Related story: ‘If we can make a space station fly, we can save the planet’

“A lot of stuff that we want to do we can’t do yet,” says Tullis Matson of Nature’s Safe, a UK-based cryobank that collects live cells and gametes (sperm and eggs). He predicts that in the next 10 to 30 years it will be possible to turn these cells into pluripotent stem cells, which can be reprogrammed to produce sperm and eggs.

Once that’s possible, an embryo could be created from the sperm and egg, and then implanted in a surrogate individual from an endangered species, once again providing much needed genetic diversity.

Tullis Matson founded Nature's Safe in November 2020. "It's a safety net," he says.

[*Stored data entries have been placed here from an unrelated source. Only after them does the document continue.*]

Lemma wp_addref i view refs H blk a d (Q : unit -> bst -> Prop) s :
  bio_inv i s view refs H -> H !! blk = Some a ->
  let r := u32 (getref refs blk + d) in
  (r = 0 -> view blk = dblock s blk) ->
  (forall s', bst_le s s' -> d_disk s' = d_disk s -> d_writes s' = d_writes s ->
     bio_inv i s' view (setref refs blk r) H -> Q tt s') ->
  wp (↑ acquire bcache_lock;;
      setb a (fun x => set_b_refcnt (u32 (b_refcnt x + d)) x);;
      ↑ release bcache_lock) Q s.
Proof.
  intros Hi Ha r Hclean HQ. pose proof (bi_run _ _ _ _ _ Hi) as Hr.
  apply wp_addref_raw; [apply Hr|by apply (running_free i)|].
  destruct (bio_inv_settle _ _ _ _ _ Hi) as [Hle Hi'].
  apply HQ; [by destruct Hle|done|done|]. by apply (bio_inv_addref i _ view refs H blk a d Hi').
Qed.

Lemma wp_bpin i view refs H blk a (Q : unit -> bst -> Prop) s :
  bio_inv i s view refs H -> H !! blk = Some a ->
  let r := u32 (getref refs blk + 1) in
  (r = 0 -> view blk = dblock s blk) ->
  (forall s', bst_le s s' -> d_disk s' = d_disk s -> d_writes s' = d_writes s ->
     bio_inv i s' view (setref refs blk r) H -> Q tt s') ->
  wp (bpin a) Q s.
Proof. apply wp_addref. Qed.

The technique also opens up the prospect of reviving fully extinct species – by using surrogates from the most genetically similar surviving animals. “We do have cells preserved from extinct species, but that’s not really the reason we do this,” says Ryder. “We’ve been asked to preserve cells from some of the last individuals in a species – or literally the last individual – and we do that, but we don’t really expect that we’re going to be able to bring species back from extinction from a single animal.”

The challenges ahead

The accelerating climate crisis will put ecosystems under further pressure, making the work of cryobanks even more important. “I see cryopreservation as the absolute cornerstone of conservation. We’re facing the sixth mass extinction as we speak, and we need to be able to give future generations a way of bringing these species back to life,” says Matson.

Many of the problems facing these projects are of a practical nature. “Safeguarding the Frozen Zoo far into the future is one of the biggest challenges,” says Frozen Zoo curator Marlys Houck. “We want to continue to collect more samples while ensuring that the ones we already have will be there beyond our lifetime. This includes making sure there is dedicated funding for liquid nitrogen [for freezing DNA] and replacement of the cryotanks as they age.”

Marlys Houck, curator of the Frozen Zoo, has been working to save the northern white rhino from extinction, and is planning to use southern white rhinos as surrogates for northern white rhino embryos. "There are many challenges ahead, but researchers are optimistic that a northern white rhino calf could be born from these processes within 10 to 20 years," she says.

One of the main challenges will be convincing conservation agencies that cryobanking is a valid strategy and worth funding. “Many of us are doing this without any tangible support beyond donations or grants, with no national or government support,” says Yon. “Cryobanking is increasingly being recognized as a vital resource, so it’s a bit mystifying that there isn’t more funding support.”

Finally, all researchers agree that a tighter collaboration between all cryobanks is necessary to succeed. “The task is enormous, nobody can do this on their own,” says Matson. “There’s a million species at risk. We need 50 different genetic samples from each, so that means 50 million samples; for each of those, we need five vials for each sample, so that’s hundreds of millions of samples that need to be stored.”

Ryder says he’s working to develop a global network to bank the material that’s already been collected.

“If we had a conversation with the future, they would say, please save as much biodiversity as you can, now. Period,” he adds. “And they would say, do that by all means available.”